» The task
Two lines mark the range in the entries below: the one holding "[ps|err]; [|apply safe_fail]." and the one holding "- intros st HP.". Set down those two and all lines between them, exactly.

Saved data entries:
----

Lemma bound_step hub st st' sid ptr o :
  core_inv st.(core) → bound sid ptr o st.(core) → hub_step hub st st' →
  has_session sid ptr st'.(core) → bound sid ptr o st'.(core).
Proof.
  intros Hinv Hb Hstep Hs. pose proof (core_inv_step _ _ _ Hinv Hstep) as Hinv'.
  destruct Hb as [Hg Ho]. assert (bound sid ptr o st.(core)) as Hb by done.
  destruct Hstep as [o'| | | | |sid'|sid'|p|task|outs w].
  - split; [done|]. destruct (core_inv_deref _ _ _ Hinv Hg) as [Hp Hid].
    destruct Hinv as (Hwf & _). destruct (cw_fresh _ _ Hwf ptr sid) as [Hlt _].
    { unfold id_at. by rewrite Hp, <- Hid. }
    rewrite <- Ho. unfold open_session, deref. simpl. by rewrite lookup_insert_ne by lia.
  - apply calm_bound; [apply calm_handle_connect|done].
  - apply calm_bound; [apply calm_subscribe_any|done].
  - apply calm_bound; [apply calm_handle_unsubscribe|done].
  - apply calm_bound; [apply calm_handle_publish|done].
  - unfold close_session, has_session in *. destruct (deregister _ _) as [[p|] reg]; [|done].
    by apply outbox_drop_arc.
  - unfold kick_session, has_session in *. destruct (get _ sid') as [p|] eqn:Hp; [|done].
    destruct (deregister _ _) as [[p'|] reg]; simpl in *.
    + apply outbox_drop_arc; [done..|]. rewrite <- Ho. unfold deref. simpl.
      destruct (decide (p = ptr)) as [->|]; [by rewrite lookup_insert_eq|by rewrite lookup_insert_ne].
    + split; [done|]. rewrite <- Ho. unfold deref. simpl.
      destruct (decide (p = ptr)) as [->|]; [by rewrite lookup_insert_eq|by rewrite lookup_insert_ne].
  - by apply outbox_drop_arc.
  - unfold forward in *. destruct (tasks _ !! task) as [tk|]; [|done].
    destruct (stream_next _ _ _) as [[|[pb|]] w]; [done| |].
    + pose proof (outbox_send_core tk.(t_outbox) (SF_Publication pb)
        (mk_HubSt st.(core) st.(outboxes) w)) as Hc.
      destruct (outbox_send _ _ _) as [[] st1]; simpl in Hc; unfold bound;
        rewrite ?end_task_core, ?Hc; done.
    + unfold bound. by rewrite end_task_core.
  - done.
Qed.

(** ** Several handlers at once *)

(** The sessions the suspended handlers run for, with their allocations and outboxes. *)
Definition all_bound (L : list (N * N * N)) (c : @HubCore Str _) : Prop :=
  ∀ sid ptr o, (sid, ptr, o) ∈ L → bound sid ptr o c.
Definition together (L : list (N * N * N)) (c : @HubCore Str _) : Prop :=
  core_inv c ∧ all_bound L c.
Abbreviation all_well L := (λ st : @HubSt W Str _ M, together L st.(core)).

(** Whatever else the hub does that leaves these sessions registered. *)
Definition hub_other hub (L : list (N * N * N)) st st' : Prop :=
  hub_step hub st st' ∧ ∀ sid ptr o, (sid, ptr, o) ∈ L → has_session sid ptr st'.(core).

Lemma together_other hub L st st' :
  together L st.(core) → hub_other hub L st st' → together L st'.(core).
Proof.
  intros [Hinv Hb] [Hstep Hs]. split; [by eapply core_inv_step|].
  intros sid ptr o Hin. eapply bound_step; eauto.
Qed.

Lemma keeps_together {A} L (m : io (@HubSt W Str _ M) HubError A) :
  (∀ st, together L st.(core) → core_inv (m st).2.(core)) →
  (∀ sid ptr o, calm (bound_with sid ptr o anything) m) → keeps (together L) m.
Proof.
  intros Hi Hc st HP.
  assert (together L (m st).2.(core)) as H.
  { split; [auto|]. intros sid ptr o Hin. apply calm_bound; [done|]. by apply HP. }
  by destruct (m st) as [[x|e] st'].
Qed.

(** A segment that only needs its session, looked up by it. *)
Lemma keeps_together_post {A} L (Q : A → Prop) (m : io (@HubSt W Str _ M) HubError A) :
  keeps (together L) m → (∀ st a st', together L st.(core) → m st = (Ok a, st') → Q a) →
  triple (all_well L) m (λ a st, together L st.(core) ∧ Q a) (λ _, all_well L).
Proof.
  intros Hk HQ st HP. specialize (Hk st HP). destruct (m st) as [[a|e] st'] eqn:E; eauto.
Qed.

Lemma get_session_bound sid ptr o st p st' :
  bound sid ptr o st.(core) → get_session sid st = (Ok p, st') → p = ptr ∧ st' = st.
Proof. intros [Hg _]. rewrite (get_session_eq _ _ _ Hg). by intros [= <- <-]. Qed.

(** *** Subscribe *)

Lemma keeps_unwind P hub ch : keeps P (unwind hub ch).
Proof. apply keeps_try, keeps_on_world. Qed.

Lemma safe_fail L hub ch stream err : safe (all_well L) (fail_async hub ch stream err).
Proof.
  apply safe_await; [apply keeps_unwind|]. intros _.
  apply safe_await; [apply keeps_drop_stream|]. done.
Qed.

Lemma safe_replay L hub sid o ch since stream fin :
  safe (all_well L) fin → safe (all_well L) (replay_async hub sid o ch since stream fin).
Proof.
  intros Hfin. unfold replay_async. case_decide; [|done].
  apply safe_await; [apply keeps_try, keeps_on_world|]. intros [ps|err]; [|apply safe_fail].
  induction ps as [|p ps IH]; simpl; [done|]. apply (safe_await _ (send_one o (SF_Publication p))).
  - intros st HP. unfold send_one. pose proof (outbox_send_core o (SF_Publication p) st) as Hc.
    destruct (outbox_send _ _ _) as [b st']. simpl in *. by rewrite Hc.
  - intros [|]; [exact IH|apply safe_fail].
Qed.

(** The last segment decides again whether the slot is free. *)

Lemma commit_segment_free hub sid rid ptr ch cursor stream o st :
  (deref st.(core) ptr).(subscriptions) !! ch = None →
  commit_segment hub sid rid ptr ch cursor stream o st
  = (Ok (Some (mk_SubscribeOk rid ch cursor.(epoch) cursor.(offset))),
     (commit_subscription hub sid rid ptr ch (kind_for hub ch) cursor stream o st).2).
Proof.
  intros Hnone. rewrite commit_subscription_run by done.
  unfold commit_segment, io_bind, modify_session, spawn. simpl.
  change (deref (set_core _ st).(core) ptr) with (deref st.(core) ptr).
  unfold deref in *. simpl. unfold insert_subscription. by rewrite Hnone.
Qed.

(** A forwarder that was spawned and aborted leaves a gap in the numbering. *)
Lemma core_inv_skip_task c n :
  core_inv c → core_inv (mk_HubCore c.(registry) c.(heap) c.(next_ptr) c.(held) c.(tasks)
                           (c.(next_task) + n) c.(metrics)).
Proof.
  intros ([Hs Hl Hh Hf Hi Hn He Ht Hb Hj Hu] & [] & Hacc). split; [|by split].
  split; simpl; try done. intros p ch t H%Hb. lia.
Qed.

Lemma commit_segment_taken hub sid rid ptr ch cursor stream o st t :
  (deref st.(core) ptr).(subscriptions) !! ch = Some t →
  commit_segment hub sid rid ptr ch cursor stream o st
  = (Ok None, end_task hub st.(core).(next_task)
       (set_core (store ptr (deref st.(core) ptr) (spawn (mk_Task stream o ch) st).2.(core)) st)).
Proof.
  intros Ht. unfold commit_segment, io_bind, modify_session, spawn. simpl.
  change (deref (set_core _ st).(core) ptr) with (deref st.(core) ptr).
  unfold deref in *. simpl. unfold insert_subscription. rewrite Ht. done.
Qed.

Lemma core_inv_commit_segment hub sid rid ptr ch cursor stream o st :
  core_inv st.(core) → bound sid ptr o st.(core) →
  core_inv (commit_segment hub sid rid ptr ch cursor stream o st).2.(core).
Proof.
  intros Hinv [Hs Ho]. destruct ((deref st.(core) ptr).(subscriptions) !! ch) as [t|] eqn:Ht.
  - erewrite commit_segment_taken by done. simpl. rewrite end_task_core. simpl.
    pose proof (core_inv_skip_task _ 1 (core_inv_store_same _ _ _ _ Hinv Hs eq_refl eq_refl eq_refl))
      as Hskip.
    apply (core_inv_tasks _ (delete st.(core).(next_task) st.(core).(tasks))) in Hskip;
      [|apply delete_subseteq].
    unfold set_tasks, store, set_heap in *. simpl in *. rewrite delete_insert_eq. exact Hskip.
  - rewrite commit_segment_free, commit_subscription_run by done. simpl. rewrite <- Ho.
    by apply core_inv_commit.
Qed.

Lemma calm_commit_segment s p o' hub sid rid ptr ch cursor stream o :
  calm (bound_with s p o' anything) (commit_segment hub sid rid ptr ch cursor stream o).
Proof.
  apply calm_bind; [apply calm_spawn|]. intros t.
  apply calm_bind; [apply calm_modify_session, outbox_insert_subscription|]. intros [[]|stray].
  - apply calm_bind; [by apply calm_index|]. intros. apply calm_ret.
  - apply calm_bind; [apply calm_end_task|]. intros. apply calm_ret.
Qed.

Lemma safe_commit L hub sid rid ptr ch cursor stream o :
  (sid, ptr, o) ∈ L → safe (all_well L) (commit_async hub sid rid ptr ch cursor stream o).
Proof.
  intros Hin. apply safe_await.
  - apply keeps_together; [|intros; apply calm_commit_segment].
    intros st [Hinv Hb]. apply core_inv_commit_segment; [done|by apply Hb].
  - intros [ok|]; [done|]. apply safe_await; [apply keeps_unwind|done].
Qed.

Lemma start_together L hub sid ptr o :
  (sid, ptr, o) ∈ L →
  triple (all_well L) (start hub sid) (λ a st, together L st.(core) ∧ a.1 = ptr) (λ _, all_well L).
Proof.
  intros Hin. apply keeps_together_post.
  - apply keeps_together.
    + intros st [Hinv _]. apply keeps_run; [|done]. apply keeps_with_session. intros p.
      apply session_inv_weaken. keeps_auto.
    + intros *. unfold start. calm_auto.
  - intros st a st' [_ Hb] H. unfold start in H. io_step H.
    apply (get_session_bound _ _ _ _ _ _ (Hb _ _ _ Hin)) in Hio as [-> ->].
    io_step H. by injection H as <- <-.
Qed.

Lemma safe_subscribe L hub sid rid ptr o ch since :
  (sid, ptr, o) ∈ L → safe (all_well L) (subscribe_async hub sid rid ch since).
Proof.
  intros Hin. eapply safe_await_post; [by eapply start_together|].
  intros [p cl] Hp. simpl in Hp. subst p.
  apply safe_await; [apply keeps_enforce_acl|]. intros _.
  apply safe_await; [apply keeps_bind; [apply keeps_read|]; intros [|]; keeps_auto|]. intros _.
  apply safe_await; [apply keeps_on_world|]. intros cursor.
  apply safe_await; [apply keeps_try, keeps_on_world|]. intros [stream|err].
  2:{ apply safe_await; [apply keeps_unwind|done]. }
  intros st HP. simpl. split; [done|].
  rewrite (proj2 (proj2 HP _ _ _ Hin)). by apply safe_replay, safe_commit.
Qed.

----

» Problem solution
  apply safe_await; [apply keeps_try, keeps_on_world|]. intros [ps|err]; [|apply safe_fail].
  induction ps as [|p ps IH]; simpl; [done|]. apply (safe_await _ (send_one o (SF_Publication p))).
  - intros st HP. unfold send_one. pose proof (outbox_send_core o (SF_Publication p) st) as Hc.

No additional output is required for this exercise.